Go through the listing below and output exactly the line with "destruct (Z.ltb_spec n", the line with "the one asked", and each line between; omit the rest.
::::::::
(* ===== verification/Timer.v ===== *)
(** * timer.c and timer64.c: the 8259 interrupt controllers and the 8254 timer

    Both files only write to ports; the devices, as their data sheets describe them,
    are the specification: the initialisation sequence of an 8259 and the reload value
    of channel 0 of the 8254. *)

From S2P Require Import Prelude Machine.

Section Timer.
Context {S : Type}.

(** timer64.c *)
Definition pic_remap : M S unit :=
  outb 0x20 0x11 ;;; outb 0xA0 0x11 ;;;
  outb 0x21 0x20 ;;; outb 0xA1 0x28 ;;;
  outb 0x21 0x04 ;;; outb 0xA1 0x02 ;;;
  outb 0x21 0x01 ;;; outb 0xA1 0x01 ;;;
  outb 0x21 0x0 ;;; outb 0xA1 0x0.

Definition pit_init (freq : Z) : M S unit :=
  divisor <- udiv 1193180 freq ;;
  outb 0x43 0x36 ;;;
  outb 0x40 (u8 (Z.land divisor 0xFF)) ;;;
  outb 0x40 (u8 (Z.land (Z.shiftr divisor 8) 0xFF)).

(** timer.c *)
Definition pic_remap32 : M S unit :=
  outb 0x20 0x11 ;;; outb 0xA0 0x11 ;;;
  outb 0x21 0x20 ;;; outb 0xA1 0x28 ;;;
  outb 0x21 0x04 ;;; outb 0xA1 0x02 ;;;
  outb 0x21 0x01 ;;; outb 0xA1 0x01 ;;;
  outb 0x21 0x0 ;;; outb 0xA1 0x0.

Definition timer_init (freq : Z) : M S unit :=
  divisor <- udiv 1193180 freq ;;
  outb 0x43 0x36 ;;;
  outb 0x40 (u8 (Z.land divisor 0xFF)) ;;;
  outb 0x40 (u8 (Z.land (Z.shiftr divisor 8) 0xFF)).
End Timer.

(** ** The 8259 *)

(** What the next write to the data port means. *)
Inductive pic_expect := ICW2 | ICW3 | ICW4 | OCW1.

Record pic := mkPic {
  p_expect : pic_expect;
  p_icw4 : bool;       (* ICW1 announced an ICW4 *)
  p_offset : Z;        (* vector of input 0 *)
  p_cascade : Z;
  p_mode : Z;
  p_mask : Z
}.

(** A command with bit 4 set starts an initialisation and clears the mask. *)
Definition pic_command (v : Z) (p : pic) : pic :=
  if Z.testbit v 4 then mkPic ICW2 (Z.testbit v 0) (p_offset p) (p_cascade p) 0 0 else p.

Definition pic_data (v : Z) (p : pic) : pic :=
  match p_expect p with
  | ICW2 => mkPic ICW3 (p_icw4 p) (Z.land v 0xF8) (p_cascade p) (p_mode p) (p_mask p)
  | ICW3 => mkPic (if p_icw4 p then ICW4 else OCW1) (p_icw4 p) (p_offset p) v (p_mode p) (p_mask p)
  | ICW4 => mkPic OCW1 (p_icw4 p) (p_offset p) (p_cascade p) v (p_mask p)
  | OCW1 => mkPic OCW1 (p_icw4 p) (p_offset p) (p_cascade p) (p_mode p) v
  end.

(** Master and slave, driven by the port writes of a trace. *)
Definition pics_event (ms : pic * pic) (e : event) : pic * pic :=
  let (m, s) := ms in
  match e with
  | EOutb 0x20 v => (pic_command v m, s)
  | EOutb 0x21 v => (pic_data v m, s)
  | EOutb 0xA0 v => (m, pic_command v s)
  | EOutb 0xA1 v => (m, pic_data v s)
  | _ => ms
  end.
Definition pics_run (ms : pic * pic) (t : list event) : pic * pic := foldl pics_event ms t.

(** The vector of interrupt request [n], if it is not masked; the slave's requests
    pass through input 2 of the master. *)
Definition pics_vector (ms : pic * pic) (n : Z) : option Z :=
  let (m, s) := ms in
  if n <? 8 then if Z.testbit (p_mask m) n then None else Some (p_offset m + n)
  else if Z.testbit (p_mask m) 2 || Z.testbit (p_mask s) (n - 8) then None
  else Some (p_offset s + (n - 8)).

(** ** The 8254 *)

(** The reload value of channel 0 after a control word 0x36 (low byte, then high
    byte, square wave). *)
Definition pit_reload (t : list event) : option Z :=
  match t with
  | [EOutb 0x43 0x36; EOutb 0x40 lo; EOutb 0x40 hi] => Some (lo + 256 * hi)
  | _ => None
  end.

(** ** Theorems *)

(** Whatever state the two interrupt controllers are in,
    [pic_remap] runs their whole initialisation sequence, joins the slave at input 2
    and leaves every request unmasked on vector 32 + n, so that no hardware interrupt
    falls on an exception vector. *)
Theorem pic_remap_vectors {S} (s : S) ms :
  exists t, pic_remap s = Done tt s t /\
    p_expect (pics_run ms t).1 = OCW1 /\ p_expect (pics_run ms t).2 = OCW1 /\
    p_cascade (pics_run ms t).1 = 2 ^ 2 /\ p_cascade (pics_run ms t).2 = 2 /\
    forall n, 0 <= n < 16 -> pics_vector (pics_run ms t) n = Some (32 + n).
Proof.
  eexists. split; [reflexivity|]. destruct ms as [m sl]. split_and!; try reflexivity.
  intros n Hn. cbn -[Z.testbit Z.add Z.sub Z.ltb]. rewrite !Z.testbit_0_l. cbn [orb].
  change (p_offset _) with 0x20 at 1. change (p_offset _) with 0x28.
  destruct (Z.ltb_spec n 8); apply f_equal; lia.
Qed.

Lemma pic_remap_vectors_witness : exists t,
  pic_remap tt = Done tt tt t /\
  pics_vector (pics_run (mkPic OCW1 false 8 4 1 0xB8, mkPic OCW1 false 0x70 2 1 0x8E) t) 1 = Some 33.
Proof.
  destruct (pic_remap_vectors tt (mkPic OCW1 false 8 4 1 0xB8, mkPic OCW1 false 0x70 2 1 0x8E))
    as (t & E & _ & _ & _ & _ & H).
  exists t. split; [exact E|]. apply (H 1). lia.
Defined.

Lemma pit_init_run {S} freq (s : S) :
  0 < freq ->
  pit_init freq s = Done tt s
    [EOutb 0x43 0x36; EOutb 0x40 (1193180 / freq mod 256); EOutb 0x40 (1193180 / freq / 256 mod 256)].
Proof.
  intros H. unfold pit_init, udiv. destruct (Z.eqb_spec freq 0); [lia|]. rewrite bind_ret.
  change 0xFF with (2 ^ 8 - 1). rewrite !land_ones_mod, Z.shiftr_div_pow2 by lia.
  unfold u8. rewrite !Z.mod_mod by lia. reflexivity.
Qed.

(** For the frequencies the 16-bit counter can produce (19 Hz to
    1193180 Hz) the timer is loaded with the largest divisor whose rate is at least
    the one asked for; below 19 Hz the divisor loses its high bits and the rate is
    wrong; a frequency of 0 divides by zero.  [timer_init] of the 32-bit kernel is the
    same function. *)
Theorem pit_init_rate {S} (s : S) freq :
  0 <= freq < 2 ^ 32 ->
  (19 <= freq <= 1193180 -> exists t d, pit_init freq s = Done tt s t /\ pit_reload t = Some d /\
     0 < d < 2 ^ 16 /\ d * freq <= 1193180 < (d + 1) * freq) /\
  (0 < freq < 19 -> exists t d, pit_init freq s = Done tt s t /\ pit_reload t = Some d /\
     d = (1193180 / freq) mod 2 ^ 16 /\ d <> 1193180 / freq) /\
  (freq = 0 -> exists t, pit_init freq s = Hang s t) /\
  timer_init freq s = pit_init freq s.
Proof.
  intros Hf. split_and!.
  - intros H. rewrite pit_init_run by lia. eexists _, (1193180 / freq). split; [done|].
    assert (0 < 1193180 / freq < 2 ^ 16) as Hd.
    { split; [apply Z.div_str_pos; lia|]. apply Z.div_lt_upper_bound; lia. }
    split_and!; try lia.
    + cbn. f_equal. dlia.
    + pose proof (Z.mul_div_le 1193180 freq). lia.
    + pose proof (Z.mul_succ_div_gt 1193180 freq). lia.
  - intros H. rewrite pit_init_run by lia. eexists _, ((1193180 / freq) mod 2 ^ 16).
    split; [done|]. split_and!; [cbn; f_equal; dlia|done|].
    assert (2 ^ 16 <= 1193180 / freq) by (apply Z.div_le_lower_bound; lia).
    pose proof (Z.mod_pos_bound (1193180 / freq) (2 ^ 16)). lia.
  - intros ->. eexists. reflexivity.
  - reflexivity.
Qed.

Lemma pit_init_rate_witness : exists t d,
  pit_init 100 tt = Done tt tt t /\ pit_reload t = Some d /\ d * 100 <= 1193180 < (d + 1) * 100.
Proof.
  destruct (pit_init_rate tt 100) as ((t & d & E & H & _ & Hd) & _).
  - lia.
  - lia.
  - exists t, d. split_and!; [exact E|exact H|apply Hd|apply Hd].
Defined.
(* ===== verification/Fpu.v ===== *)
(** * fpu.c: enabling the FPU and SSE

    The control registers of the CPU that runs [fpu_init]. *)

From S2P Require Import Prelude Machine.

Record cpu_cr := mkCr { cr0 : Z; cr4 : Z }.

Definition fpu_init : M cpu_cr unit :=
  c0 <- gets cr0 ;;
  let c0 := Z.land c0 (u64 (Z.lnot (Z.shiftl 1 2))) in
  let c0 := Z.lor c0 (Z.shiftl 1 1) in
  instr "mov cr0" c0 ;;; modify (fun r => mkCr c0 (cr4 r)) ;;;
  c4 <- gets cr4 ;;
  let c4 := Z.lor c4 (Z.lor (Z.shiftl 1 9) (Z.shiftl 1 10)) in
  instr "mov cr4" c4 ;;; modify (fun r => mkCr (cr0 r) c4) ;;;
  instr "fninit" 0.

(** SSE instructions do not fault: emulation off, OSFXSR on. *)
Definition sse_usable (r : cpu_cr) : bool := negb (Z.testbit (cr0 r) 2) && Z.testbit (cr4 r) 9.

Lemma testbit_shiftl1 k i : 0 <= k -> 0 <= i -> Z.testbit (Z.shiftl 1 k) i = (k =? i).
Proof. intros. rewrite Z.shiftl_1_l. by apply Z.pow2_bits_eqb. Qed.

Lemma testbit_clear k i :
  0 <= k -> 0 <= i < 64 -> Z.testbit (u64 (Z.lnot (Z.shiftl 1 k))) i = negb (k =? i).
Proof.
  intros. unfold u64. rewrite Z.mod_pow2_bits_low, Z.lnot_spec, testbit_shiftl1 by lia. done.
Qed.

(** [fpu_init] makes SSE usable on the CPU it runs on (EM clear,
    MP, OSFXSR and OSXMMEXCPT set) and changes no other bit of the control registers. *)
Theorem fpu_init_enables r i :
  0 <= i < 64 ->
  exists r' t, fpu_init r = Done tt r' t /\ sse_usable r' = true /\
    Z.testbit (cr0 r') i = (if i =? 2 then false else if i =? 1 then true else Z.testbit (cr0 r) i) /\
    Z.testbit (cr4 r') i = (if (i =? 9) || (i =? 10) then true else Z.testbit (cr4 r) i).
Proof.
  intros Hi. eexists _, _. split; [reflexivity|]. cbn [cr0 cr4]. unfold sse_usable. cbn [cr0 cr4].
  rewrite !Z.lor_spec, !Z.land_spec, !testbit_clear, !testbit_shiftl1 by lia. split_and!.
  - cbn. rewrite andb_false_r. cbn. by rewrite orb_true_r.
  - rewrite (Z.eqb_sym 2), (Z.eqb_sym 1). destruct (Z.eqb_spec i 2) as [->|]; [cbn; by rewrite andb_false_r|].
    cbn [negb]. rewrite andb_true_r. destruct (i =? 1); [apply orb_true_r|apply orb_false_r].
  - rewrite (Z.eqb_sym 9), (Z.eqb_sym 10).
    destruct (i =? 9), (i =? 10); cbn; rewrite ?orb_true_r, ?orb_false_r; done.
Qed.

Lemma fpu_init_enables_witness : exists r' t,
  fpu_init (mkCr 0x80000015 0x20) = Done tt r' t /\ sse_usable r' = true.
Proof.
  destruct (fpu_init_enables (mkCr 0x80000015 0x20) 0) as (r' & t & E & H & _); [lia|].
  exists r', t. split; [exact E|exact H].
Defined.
::::::::
Result of the task
  destruct (Z.ltb_spec n 8); apply f_equal; lia.
Qed.

Lemma pic_remap_vectors_witness : exists t,
  pic_remap tt = Done tt tt t /\
  pics_vector (pics_run (mkPic OCW1 false 8 4 1 0xB8, mkPic OCW1 false 0x70 2 1 0x8E) t) 1 = Some 33.
Proof.
  destruct (pic_remap_vectors tt (mkPic OCW1 false 8 4 1 0xB8, mkPic OCW1 false 0x70 2 1 0x8E))
    as (t & E & _ & _ & _ & _ & H).
  exists t. split; [exact E|]. apply (H 1). lia.
Defined.

Lemma pit_init_run {S} freq (s : S) :
  0 < freq ->
  pit_init freq s = Done tt s
    [EOutb 0x43 0x36; EOutb 0x40 (1193180 / freq mod 256); EOutb 0x40 (1193180 / freq / 256 mod 256)].
Proof.
  intros H. unfold pit_init, udiv. destruct (Z.eqb_spec freq 0); [lia|]. rewrite bind_ret.
  change 0xFF with (2 ^ 8 - 1). rewrite !land_ones_mod, Z.shiftr_div_pow2 by lia.
  unfold u8. rewrite !Z.mod_mod by lia. reflexivity.
Qed.

(** For the frequencies the 16-bit counter can produce (19 Hz to
    1193180 Hz) the timer is loaded with the largest divisor whose rate is at least
    the one asked for; below 19 Hz the divisor loses its high bits and the rate is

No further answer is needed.